Das British Medical Journal (BMJ) veröffentlichte im Jahr 2018 eine Metaanalyse (d. h. Ergebnisse andere Studien werden neu ausgewertet und miteinander verglichen) aus Neuseeland, die feststellte, dass erhöhte Harnsäurewerte bei Gesunden, im Alter zwischen 30 und 59 Jahren, in nur weniger als 1% der Fälle auf Ernährung zurückzuführen sind. Etwas 20% der Bevölkerung habe einen erhöhten Harnsäurewert. Also 1/5 der gewählten Bevölkerung, Amerikaner europäischer Abstammung, die keine Gicht hatten. In Deutschland berichtete die Pharmazeutische Zeitung darüber und Sie finden den Artikel unter https://www.pharmazeutische-zeitung.de/mehr-genetik-als-ernaehrung/ . Eine genetische Mutation (Veränderung) hingegen wurde bei 23,7% der Studienteilnehmer gefunden. Die Autoren der Studie schlossen daraus, „dass die Genetik einen deutlich höheren Einfluss auf die Harnsäure-Spiegel habe als die Ernährung“, aber ist das tatsächlich wahr?

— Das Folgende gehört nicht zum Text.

(* ===== verification/ServiceMapQueries.v ===== *)
(** * Service map: the queries (pkg/servicemap/queries.go)

    The PromQL text of every series the map is built from, with and without a
    workload filter, and the expansion of its placeholders. *)

From S2P Require Import Prelude GoText CanonJson PromQL.

#[local] Set Default Proof Using "Type".

Definition edgeGroupBy : string :=
  "src_workload_kind, src_kind, src_workload_name, " +:+
  "src_workload_namespace, destination_workload_kind, " +:+
  "destination_workload_name, destination_workload_namespace, destination_ip".

Definition nodeQueries : gmap string string := list_to_map
  [("kube_pod_info", "kube_pod_info{__CLUSTER__} unless on (cluster, namespace, pod) (kube_pod_status_phase{__CLUSTER__ "
                     +:+ matcher "phase" "=" "Succeeded" +:+ "} == 1)");
   ("pod_workload", "count by (container_id, src_workload_kind, src_workload_name, src_workload_namespace) (container_net_tcp_bytes_sent_total{__CLUSTER__})");
   ("kube_pod_labels", "kube_pod_labels{__CLUSTER__}");
   ("kube_pod_status_ready", "kube_pod_status_ready{__CLUSTER__ " +:+ matcher "condition" "=" "true" +:+ "}");
   ("kube_service_info", "kube_service_info{__CLUSTER__}");
   ("kube_deployment_spec_replicas", "kube_deployment_spec_replicas{__CLUSTER__}");
   ("kube_daemonset_status_desired_number_scheduled", "kube_daemonset_status_desired_number_scheduled{__CLUSTER__}");
   ("kube_statefulset_replicas", "kube_statefulset_replicas{__CLUSTER__}");
   ("container_oom_kills_total", "increase(container_oom_kills_total{__CLUSTER__}[$RANGE]) % 10000000");
   ("container_restarts", "increase(container_restarts_total{__CLUSTER__}[$RANGE]) % 10000000");
   ("container_throttled_time", "rate(container_resources_cpu_throttled_seconds_total{__CLUSTER__}[$RANGE])");
   ("container_volume_size", "container_resources_disk_size_bytes{__CLUSTER__}");
   ("container_volume_used", "container_resources_disk_used_bytes{__CLUSTER__}")].

(** ** Protocols *)
Definition status_digit (s : string) : option Z :=
  match s with String a (String _ (String _ EmptyString)) => Some (byte a) | _ => None end.
Definition httpFailed (status : string) : bool :=
  match status_digit status with Some d => (d =? 52) || (d =? 53) | None => false end.
Definition statusFailed (status : string) : bool := bool_decide (status = "failed").
Definition dnsFailed (status : string) : bool :=
  negb (bool_decide (status = "ok")) && negb (bool_decide (status = "nxdomain")).

Record l7Protocol := MkProtocol { l7_name : string; l7_requests : string; l7_latency : string; l7_failed : string -> bool }.
Definition l7Protocols : list l7Protocol :=
  [MkProtocol "HTTP" "container_http_requests_total" "container_http_requests_duration_seconds_total" httpFailed;
   MkProtocol "Postgres" "container_postgres_queries_total" "container_postgres_queries_duration_seconds_total" statusFailed;
   MkProtocol "MySQL" "container_mysql_queries_total" "container_mysql_queries_duration_seconds_total" statusFailed;
   MkProtocol "MongoDB" "container_mongo_queries_total" "container_mongo_queries_duration_seconds_total" statusFailed;
   MkProtocol "Redis" "container_redis_queries_total" "container_redis_queries_duration_seconds_total" statusFailed;
   MkProtocol "Memcached" "container_memcached_queries_total" "container_memcached_queries_duration_seconds_total" statusFailed;
   MkProtocol "Cassandra" "container_cassandra_queries_total" "container_cassandra_queries_duration_seconds_total" statusFailed;
   MkProtocol "ClickHouse" "container_clickhouse_queries_total" "container_clickhouse_queries_duration_seconds_total" statusFailed;
   MkProtocol "FoundationDB" "container_foundationdb_requests_total" "container_foundationdb_requests_duration_seconds_total" statusFailed;
   MkProtocol "Zookeeper" "container_zookeeper_requests_total" "container_zookeeper_requests_duration_seconds_total" statusFailed;
   MkProtocol "Kafka" "container_kafka_requests_total" "container_kafka_requests_duration_seconds_total" statusFailed;
   MkProtocol "RabbitMQ" "container_rabbitmq_messages_total" "" statusFailed;
   MkProtocol "NATS" "container_nats_messages_total" "" statusFailed;
   MkProtocol "Dubbo" "container_dubbo_requests_total" "container_dubbo_requests_duration_seconds_total" statusFailed;
   MkProtocol "DNS" "container_dns_requests_total" "container_dns_requests_duration_seconds_total" dnsFailed].
Definition l7RequestsKey (p : l7Protocol) : string := "l7_requests:" +:+ l7_name p.
Definition l7LatencyKey (p : l7Protocol) : string := "l7_latency:" +:+ l7_name p.

(** ** Edge metrics *)
Record edgeMetric := MkEdgeMetric { em_key : string; em_agg : string; em_by : string; em_expr : string }.
Definition protocol_metrics (p : l7Protocol) : list edgeMetric :=
  MkEdgeMetric (l7RequestsKey p) "sum" "status" ("rate(" +:+ l7_requests p +:+ "{__EDGE__}[$RANGE])")
  :: if bool_decide (l7_latency p = "") then []
     else [MkEdgeMetric (l7LatencyKey p) "max" ""
             ("rate(" +:+ l7_latency p +:+ "_sum{__EDGE__}[$RANGE]) / (rate(" +:+ l7_latency p +:+ "_count{__EDGE__}[$RANGE]) > 0)")].
Definition edgeMetrics : list edgeMetric :=
  [MkEdgeMetric "container_net_tcp_successful_connects" "sum" "" "rate(container_net_tcp_successful_connects_total{__EDGE__}[$RANGE])";
   MkEdgeMetric "container_net_tcp_bytes_sent" "sum" "" "rate(container_net_tcp_bytes_sent_total{__EDGE__}[$RANGE])";
   MkEdgeMetric "container_net_tcp_bytes_received" "sum" "" "rate(container_net_tcp_bytes_received_total{__EDGE__}[$RANGE])"]
  ++ (l7Protocols ≫= protocol_metrics).

Definition edgeQuery (m : edgeMetric) (filtered : bool) : string :=
  let inner :=
    if filtered then
      let src := ReplaceAll (em_expr m) "__EDGE__" "__CLUSTER__ $SRC_FILTER," in
      let dst := ReplaceAll (em_expr m) "__EDGE__" "__CLUSTER__ $DST_FILTER," in
      "(" +:+ src +:+ ") or (" +:+ dst +:+ ")"
    else ReplaceAll (em_expr m) "__EDGE__" "__CLUSTER__" in
  let by_labels := if bool_decide (em_by m = "") then edgeGroupBy else edgeGroupBy +:+ ", " +:+ em_by m in
  em_agg m +:+ " by (" +:+ by_labels +:+ ") (" +:+ inner +:+ ") > 0".
Definition buildQueries (filtered : bool) : gmap string string :=
  foldl (fun out m => <[em_key m := edgeQuery m filtered]> out) nodeQueries edgeMetrics.
Definition Queries : gmap string string := buildQueries false.
Definition ApplicationQueries : gmap string string := buildQueries true.

(** ** Placeholders *)
Definition expandPlaceholders (query rangeStep srcFilter dstFilter podFilter nsFilter clusterFilter : string) : string :=
  let q := ReplaceAll query "$RANGE" rangeStep in
  let q := ReplaceAll q "$SRC_FILTER" srcFilter in
  let q := ReplaceAll q "$DST_FILTER" dstFilter in
  let q := ReplaceAll q "$POD_FILTER" podFilter in
  let q := ReplaceAll q "$NAMESPACE_FILTER" nsFilter in
  ReplaceAll q "__CLUSTER__" clusterFilter.

(** The entries of the map in the order the iteration takes them. *)
Definition dictToPrometheusFilter (m : list (string * string)) : string :=
  join "," (map (fun kv => matcher kv.1 "=~" (if contains_byte (chr 37) kv.2 then ReplaceAll kv.2 "%" ".*" else kv.2)) m).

Aus einem anderen Winkel betrachtet, haben manche Studienteilnehmer erhöhte Harnsäurewerte (HSW), ob mit oder ohne genetischer Mutation. Die Mutation ist also unerheblich, denn 75% der Teilnehmer hatten keine Mutation und zeigte trotzdem erhöhte HSW. Das bedeutet, wir sind nach der Auswertung der Studien und nach den Studien genauso schlau wie zuvor.

Bedeutet das nicht auch, dass die Modemedizin, nach wie vor keine Ahnung hat, warum manche Menschen erhöhte HSW haben und andere nicht?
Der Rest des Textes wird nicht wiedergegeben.